A new path for energy storage
Assistant Professor Nav Nidhi Rajput is working towards a more efficient and sustainable future.
Moving towards electric, wind, and solar power generation and transportation is an essential element of adapting to a new energy future. In Assistant Professor Nav Nidhi Rajput’s lab at Tufts, a research team is using novel methods to understand the properties of materials and predict material activity in different circumstances.
Rajput’s research lives at the intersections of chemical engineering, materials science, and computational science. “[Recently] there is more collaboration between departments to solve problems” that may not fall under a traditional discipline umbrella, she says. In the Rajput Lab, “we are focusing on problems relating to new materials, designing new materials, and predicting new materials.”

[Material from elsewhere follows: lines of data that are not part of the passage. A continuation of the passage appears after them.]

(* ===== verification/Mempool.v ===== *)
(** * The pool of pending transactions

    Models rp-node/src/mempool.rs.  A [BTreeSet<Transaction>] is the list of its
    elements in increasing order of [transaction_cmp] (decreasing fee, then
    increasing hash); [insert], [remove], [contains], [iter] and [retain] of the
    standard library act on that list. *)

From S2P Require Import Prelude.
From S2P Require Import Maps.
From S2P Require Import Crypto.
From S2P Require Import Models.

Section btree_set.
Context `{Crypto}.
Implicit Types t x : Transaction.

Fixpoint set_contains (l : list Transaction) (t : Transaction) : bool :=
  match l with
  | [] => false
  | x :: l =>
      match transaction_cmp t x with
      | Eq => true
      | _ => set_contains l t
      end
  end.

(** An element that compares equal is kept and the new one is dropped. *)
Fixpoint set_insert (l : list Transaction) (t : Transaction) : list Transaction :=
  match l with
  | [] => [t]
  | x :: l =>
      match transaction_cmp t x with
      | Lt => t :: x :: l
      | Eq => x :: l
      | Gt => x :: set_insert l t
      end
  end.

Fixpoint set_remove (l : list Transaction) (t : Transaction) : list Transaction :=
  match l with
  | [] => []
  | x :: l =>
      match transaction_cmp t x with
      | Eq => l
      | _ => x :: set_remove l t
      end
  end.
End btree_set.

(** ** mempool.rs *)

Section mempool.
Context `{Crypto}.

Record Mempool : Type := mkMempool {
  transactions : list Transaction;
  max_size : nat;
}.

Definition Mempool_new (max_size : nat) : Mempool := mkMempool [] max_size.

Definition mempool_add_transaction (m : Mempool) (tx : Transaction) :
    Mempool * result bool string :=
  if set_contains (transactions m) tx then (m, Ok false)
  else if bool_decide (length (transactions m) < max_size m)%nat
  then (mkMempool (set_insert (transactions m) tx) (max_size m), Ok true)
  else
    match last (transactions m) with
    | Some lowest =>
        if bool_decide (tx_fee lowest < tx_fee tx)
        then (mkMempool (set_insert (set_remove (transactions m) lowest) tx) (max_size m), Ok true)
        else (m, Err "Transaction fee too low to enter mempool"%string)
    | None => (m, Err "Failed to evict lowest fee transaction"%string)
    end.

Definition get_pending_transactions (m : Mempool) (count : nat) : list Transaction :=
  take count (transactions m).

Definition remove_transaction (m : Mempool) (h : bytes) : Mempool :=
  mkMempool (filter (λ tx, hash tx ≠ h) (transactions m)) (max_size m).

Definition mempool_clear (m : Mempool) : Mempool := mkMempool [] (max_size m).

Definition mempool_len (m : Mempool) : nat := length (transactions m).

(** ** Sets as sorted lists *)

Definition tx_lt (a b : Transaction) : Prop := transaction_cmp a b = Lt.

Lemma tx_lt_fee a b : tx_lt a b → tx_fee b ≤ tx_fee a.
Proof. unfold tx_lt. rewrite transaction_cmp_Lt. lia. Qed.

Lemma tx_lt_Gt a b : transaction_cmp a b = Gt ↔ tx_lt b a.
Proof. unfold tx_lt. rewrite (transaction_cmp_antisym a b). by destruct (transaction_cmp a b). Qed.

Lemma set_contains_spec l t :
  set_contains l t = true ↔ ∃ x, x ∈ l ∧ transaction_cmp t x = Eq.
Proof.
  induction l as [|x l IH]; simpl; [set_solver|].
  trans (transaction_cmp t x = Eq ∨ set_contains l t = true);
    [destruct (transaction_cmp t x); naive_solver|].
  rewrite IH. setoid_rewrite elem_of_cons. naive_solver.
Qed.

Lemma elem_of_set_insert l t y :
  set_contains l t = false → y ∈ set_insert l t ↔ y = t ∨ y ∈ l.
Proof.
  induction l as [|x l IH]; simpl; [set_solver|].
  destruct (transaction_cmp t x); [done|set_solver..].
Qed.

Lemma length_set_insert l t :
  set_contains l t = false → length (set_insert l t) = S (length l).
Proof.
  induction l as [|x l IH]; simpl; [done|].
  destruct (transaction_cmp t x); simpl; [done|done|]. intros. by rewrite IH.
Qed.

Lemma set_insert_sorted l t :
  StronglySorted tx_lt l → StronglySorted tx_lt (set_insert l t).
Proof.
  induction 1 as [|x l Hl IH Hx]; simpl; [repeat constructor|].
  destruct (transaction_cmp t x) eqn:E; [by constructor|..].
  - constructor; [by constructor|]. constructor; [done|].
    eapply Forall_impl; [exact Hx|]. intros y Hy. by eapply transaction_cmp_trans.
  - constructor; [done|]. apply Forall_forall. intros y Hy.
    destruct (set_contains l t) eqn:Hc.
    + clear IH Hl. assert (y = t ∨ y ∈ l) as [->|Hin]; [|by apply tx_lt_Gt|].
      { clear -Hy. induction l as [|z l IHl]; simpl in *; [set_solver|].
        destruct (transaction_cmp t z); set_solver. }
      by apply (proj1 (Forall_forall _ _) Hx).
    + apply elem_of_set_insert in Hy as [->|Hin]; [by apply tx_lt_Gt| |done].
      by apply (proj1 (Forall_forall _ _) Hx).
Qed.

(** Removing the last element of a sorted list. *)
Lemma set_remove_last l t :
  StronglySorted tx_lt (l ++ [t]) → set_remove (l ++ [t]) t = l.
Proof.
  induction l as [|x l IH]; simpl; inversion_clear 1 as [|?? Hl Hx].
  - by rewrite (proj2 (transaction_cmp_Eq t t)).
  - assert (tx_lt x t) as Hlt by (apply (proj1 (Forall_forall _ _) Hx); set_solver).
    apply tx_lt_Gt in Hlt. rewrite Hlt. by rewrite IH.
Qed.

Lemma last_snoc_inv {A} (l : list A) x : last l = Some x → ∃ l', l = l' ++ [x].
Proof. destruct l as [|y l' _] using rev_ind; [done|]. rewrite last_snoc. naive_solver. Qed.

Lemma sorted_app_inv (l1 l2 : list Transaction) :
  StronglySorted tx_lt (l1 ++ l2) →
  StronglySorted tx_lt l1 ∧ ∀ a b, a ∈ l1 → b ∈ l2 → tx_lt a b.
Proof.
  induction l1 as [|x l1 IH]; simpl; [intros; split; [constructor|set_solver]|].
  inversion_clear 1 as [|?? Hl Hx]. apply Forall_app in Hx as [Hx1 Hx2].
  destruct (IH Hl) as [Hs Hlt]. split; [by constructor|].
  intros a b [->|Ha]%elem_of_cons Hb; [|auto]. by apply (proj1 (Forall_forall _ _) Hx2).
Qed.

(** ** The invariant *)

Record mempool_wf (m : Mempool) : Prop := {
  wf_sorted : StronglySorted tx_lt (transactions m);
  wf_bounded : (length (transactions m) ≤ max_size m)%nat;
}.

Lemma mempool_wf_new n : mempool_wf (Mempool_new n).
Proof. split; simpl; [constructor|lia]. Qed.

(** What [add_transaction] does, on every branch. *)
Inductive add_result (m : Mempool) (tx : Transaction) : Mempool → result bool string → Prop :=
| add_known : set_contains (transactions m) tx = true → add_result m tx m (Ok false)
| add_room m' :
    set_contains (transactions m) tx = false → (length (transactions m) < max_size m)%nat →
    (∀ x, x ∈ transactions m' ↔ x = tx ∨ x ∈ transactions m) →
    length (transactions m') = S (length (transactions m)) → max_size m' = max_size m →
    add_result m tx m' (Ok true)
| add_evict m' kept lowest :
    set_contains (transactions m) tx = false → transactions m = kept ++ [lowest] →
    length (transactions m) = max_size m → tx_fee lowest < tx_fee tx →
    (∀ x, x ∈ transactions m' ↔ x = tx ∨ x ∈ kept) →
    length (transactions m') = length (transactions m) → max_size m' = max_size m →
    add_result m tx m' (Ok true)
| add_too_low kept lowest :
    set_contains (transactions m) tx = false → transactions m = kept ++ [lowest] →
    length (transactions m) = max_size m → tx_fee tx ≤ tx_fee lowest →
    add_result m tx m (Err "Transaction fee too low to enter mempool"%string)
| add_no_room :
    max_size m = 0%nat →
    add_result m tx m (Err "Failed to evict lowest fee transaction"%string).

Lemma set_contains_app l1 l2 t :
  set_contains (l1 ++ l2) t = false → set_contains l1 t = false.
Proof.
  intros E. apply not_true_is_false. intros (x & Hx & Ec)%set_contains_spec.
  apply not_true_iff_false in E. apply E, set_contains_spec. exists x. split; [set_solver|done].
Qed.

Lemma mempool_add_spec m tx :
  mempool_wf m →
  add_result m tx (mempool_add_transaction m tx).1 (mempool_add_transaction m tx).2 ∧
  mempool_wf (mempool_add_transaction m tx).1.
Proof.
  intros Hm. pose proof Hm as [Hs Hb]. unfold mempool_add_transaction.
  destruct (set_contains (transactions m) tx) eqn:Hc; simpl; [by split; [constructor|]|].
  case_bool_decide as Hroom; simpl.
  { split.
    - apply add_room; simpl; auto using length_set_insert, elem_of_set_insert.
    - split; simpl; [by apply set_insert_sorted|]. rewrite length_set_insert by done. lia. }
  destruct (last (transactions m)) as [lowest|] eqn:El; simpl.
  2: { apply last_None in El. rewrite El in *. split; [|done]. apply add_no_room. simpl in *. lia. }
  apply last_snoc_inv in El as [kept El]. case_bool_decide; simpl.
  - rewrite El in *. rewrite set_remove_last by done.
    apply set_contains_app in Hc as Hc'. apply sorted_app_inv in Hs as [Hs' _].
    rewrite length_app in *; simpl in *.
    assert (length (set_insert kept tx) = S (length kept)) by by apply length_set_insert.
    split; [|split; simpl; [by apply set_insert_sorted|lia]].
    eapply add_evict; rewrite ?El, ?length_app; simpl; try done; try lia.
    intros x. by apply elem_of_set_insert.
  - split; [|done]. eapply add_too_low; eauto; lia.
Qed.

(** [add_transaction] keeps the pool sorted by decreasing fee and within its
    bound, and does exactly one of five things: it ignores a known transaction,
    adds a new one while there is room, replaces the cheapest transaction when the
    new one pays strictly more, refuses it when it does not, and refuses it when
    the pool has no room at all. *)
Theorem mempool_add_transaction_cases m tx :
  mempool_wf m →
  add_result m tx (mempool_add_transaction m tx).1 (mempool_add_transaction m tx).2 ∧
  mempool_wf (mempool_add_transaction m tx).1.
Proof. apply mempool_add_spec. Qed.

(** ** The pool keeps the best-paying transactions *)

Definition add_all (m : Mempool) (txs : list Transaction) : Mempool :=
  foldl (λ m tx, (mempool_add_transaction m tx).1) m txs.

(** [t] is in the pool, or the pool is full of transactions that pay no less. *)
Definition represented (m : Mempool) (t : Transaction) : Prop :=
  set_contains (transactions m) t = true ∨
  length (transactions m) = max_size m ∧ ∀ x, x ∈ transactions m → tx_fee t ≤ tx_fee x.

Lemma transaction_cmp_Eq_fee a b : transaction_cmp a b = Eq → tx_fee a = tx_fee b.
Proof. by intros [? _]%transaction_cmp_Eq. Qed.

Lemma set_contains_elem l t : t ∈ l → set_contains l t = true.
Proof. intros Ht. apply set_contains_spec. exists t. split; [done|]. by apply transaction_cmp_Eq. Qed.

Lemma add_result_represented m tx m' r t :
  mempool_wf m → add_result m tx m' r → represented m t ∨ t = tx → represented m' t.
Proof.
  intros Hm Hr Ht. inversion Hr as [Hc|? Hc Hroom Hin Hlen Hmax|? kept low Hc El Hfull Hfee Hin Hlen Hmax
    |kept low Hc El Hfull Hfee|Hz]; subst.
  - destruct Ht as [?| ->]; [done|by left].
  - destruct Ht as [[(x & Hx & E)%set_contains_spec|[]]| ->]; [|lia|].
    + left. apply set_contains_spec. exists x. split; [apply Hin; by right|done].
    + left. apply set_contains_elem, Hin. by left.
  - pose proof (wf_sorted _ Hm) as Hs. rewrite El in Hs.
    assert (∀ x, x ∈ transactions m' → tx_fee low ≤ tx_fee x) as Hlow.
    { intros x [->|Hx]%Hin; [lia|]. apply tx_lt_fee.
      apply sorted_app_inv in Hs as [_ Hlt]. apply Hlt; set_solver. }
    destruct Ht as [[(x & Hx & E)%set_contains_spec|[_ Hall]]| ->].
    + rewrite El in Hx. apply elem_of_app in Hx as [Hx|Hx].
      * left. apply set_contains_spec. exists x. split; [apply Hin; by right|done].
      * apply list_elem_of_singleton in Hx as ->. right. split; [congruence|].
        intros y Hy. apply transaction_cmp_Eq_fee in E. rewrite E. auto.
    + right. split; [congruence|]. intros x Hx. etrans; [|by apply Hlow].
      apply Hall. rewrite El. set_solver.
    + left. apply set_contains_elem, Hin. by left.
  - destruct Ht as [?| ->]; [done|]. right. split; [done|].
    pose proof (wf_sorted _ Hm) as Hs. rewrite El in *. apply sorted_app_inv in Hs as [_ Hlt].
    intros x [Hx| ->%list_elem_of_singleton]%elem_of_app; [|done].
    etrans; [exact Hfee|]. apply tx_lt_fee. apply Hlt; set_solver.
  - destruct Ht as [?| ->]; [done|]. right. pose proof (wf_bounded _ Hm) as Hb.
    assert (transactions m' = []) as E by (apply nil_length_inv; lia).
    rewrite E. split; [simpl; lia|set_solver].
Qed.

(** C31: whatever transactions are submitted and in whatever order, the pool ends up
    with the best-paying ones: every submitted transaction is in the pool, or the
    pool is full of transactions that pay at least as much. *)
Theorem mempool_keeps_best_paying n txs t :
  t ∈ txs →
  mempool_wf (add_all (Mempool_new n) txs) ∧
  (set_contains (transactions (add_all (Mempool_new n) txs)) t = true ∨
   length (transactions (add_all (Mempool_new n) txs)) = n ∧
   ∀ x, x ∈ transactions (add_all (Mempool_new n) txs) → tx_fee t ≤ tx_fee x).
Proof.
  intros Ht.
  enough (mempool_wf (add_all (Mempool_new n) txs) ∧ max_size (add_all (Mempool_new n) txs) = n ∧
          ∀ t, t ∈ txs → represented (add_all (Mempool_new n) txs) t) as (Hwf & Hn & Hall).
  { split; [done|]. apply Hall in Ht. unfold represented in Ht. by rewrite Hn in Ht. }
  clear Ht. unfold add_all. induction txs as [|tx txs (Hwf & Hn & IH)] using rev_ind.
  { split; [apply mempool_wf_new|]. simpl. split; [done|set_solver]. }
  rewrite foldl_app; simpl. destruct (mempool_add_spec _ tx Hwf) as [Hr Hwf'].
  split_and!; [done| |].
  - destruct Hr; congruence.
  - intros t' [Ht| ->%list_elem_of_singleton]%elem_of_app; eauto using add_result_represented.
Qed.

(** a block producer that asks for [count] transactions gets the [count] with the
    highest fees: each one returned pays at least as much as each one left. *)
Theorem pending_transactions_pay_most m count a b :
  mempool_wf m → a ∈ get_pending_transactions m count →
  b ∈ drop count (transactions m) → tx_fee b ≤ tx_fee a.
Proof.
  intros [Hs _] Ha Hb. rewrite <-(take_drop count (transactions m)) in Hs.
  apply sorted_app_inv in Hs as [_ Hlt]. by apply tx_lt_fee, Hlt.
Qed.

Lemma remove_transaction_wf m h : mempool_wf m → mempool_wf (remove_transaction m h).
Proof.
  intros [Hs Hb]. split; simpl.
  - clear Hb. induction Hs as [|x l Hl IH Hx]; [constructor|]. rewrite filter_cons.
    case_decide; [|done]. constructor; [done|].
    apply Forall_forall. intros y [_ Hy]%list_elem_of_filter. by apply (proj1 (Forall_forall _ _) Hx).
  - pose proof (length_filter (λ tx, hash tx ≠ h) (transactions m)). lia.
Qed.
End mempool.

(** ** Witnesses *)

Module MempoolWitness.
Import ToyCrypto ModelsWitness.

Definition cheap : Transaction := toy_tx x01 (Stake 1) 0 1.
Definition fair : Transaction := toy_tx x02 (Stake 1) 0 5.
Definition dear : Transaction := toy_tx x03 (Stake 1) 0 9.
Definition pool : Mempool := mkMempool [dear; fair] 2.
Definition filled : Mempool := add_all (Mempool_new 2) [cheap; dear; fair].

Lemma pool_wf : mempool_wf pool.
Proof. split; [repeat constructor; vm_compute; reflexivity|simpl; lia]. Qed.

(** Of three transactions submitted to a pool of two, the cheapest is evicted. *)
Lemma filled_fees : map tx_fee (transactions filled) = [9; 5].
Proof. vm_compute. reflexivity. Qed.

Lemma mempool_add_transaction_cases_witness :
  add_result pool cheap (mempool_add_transaction pool cheap).1
    (mempool_add_transaction pool cheap).2 ∧
  mempool_wf (mempool_add_transaction pool cheap).1.
Proof. apply mempool_add_transaction_cases, pool_wf. Defined.

Lemma mempool_keeps_best_paying_witness :
  mempool_wf filled ∧
  (set_contains (transactions filled) cheap = true ∨
   length (transactions filled) = 2%nat ∧
   ∀ x, x ∈ transactions filled → tx_fee cheap ≤ tx_fee x).
Proof. apply (mempool_keeps_best_paying 2 [cheap; dear; fair] cheap). left. Defined.

Lemma pending_transactions_pay_most_witness : tx_fee fair ≤ tx_fee dear.
Proof. apply (pending_transactions_pay_most pool 1); [apply pool_wf|left..]. Defined.
End MempoolWitness.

Her team uses computational modeling to understand and predict the properties of materials that could be used in processes relating to energy storage and production. “We are trying to understand very fundamental physical and chemical properties of materials, in particular electrolytes and electrodes, for energy storage devices using computer simulations,” Rajput says.
Focusing specifically on fluids and solid/fluid interfaces, the team also designs models for assessing the effectiveness of different materials for applications in energy production and consumption.
One example is the development of multivalent batteries, including magnesium ion and aluminum ion batteries. “We have restrictions on the materials” found in widely-used lithium ion batteries, Rajput says, so new solutions are needed to build batteries with better energy density.
For Rajput and her team, collaborating with other researchers is critical to their work. The group is joining forces with the Pacific North West Lab to design molecules for better stability and solubility and with researchers at the Electrolyte Genome Project to develop a code base for the rapid understanding and design of electrolytes.
Rajput’s collaborative spirit extends to how the team disseminates their research results. “All the codes that we are developing or that I’ve developed in the past, we’re making all the code open source so the community can use it and contribute to it,” she says. “For a computational person like me, I think one of the things we can contribute to is sharing our codes so people don’t have to pay. They can use them, and modify them, and contribute more to the framework. I think that’s a very healthy approach going forward.”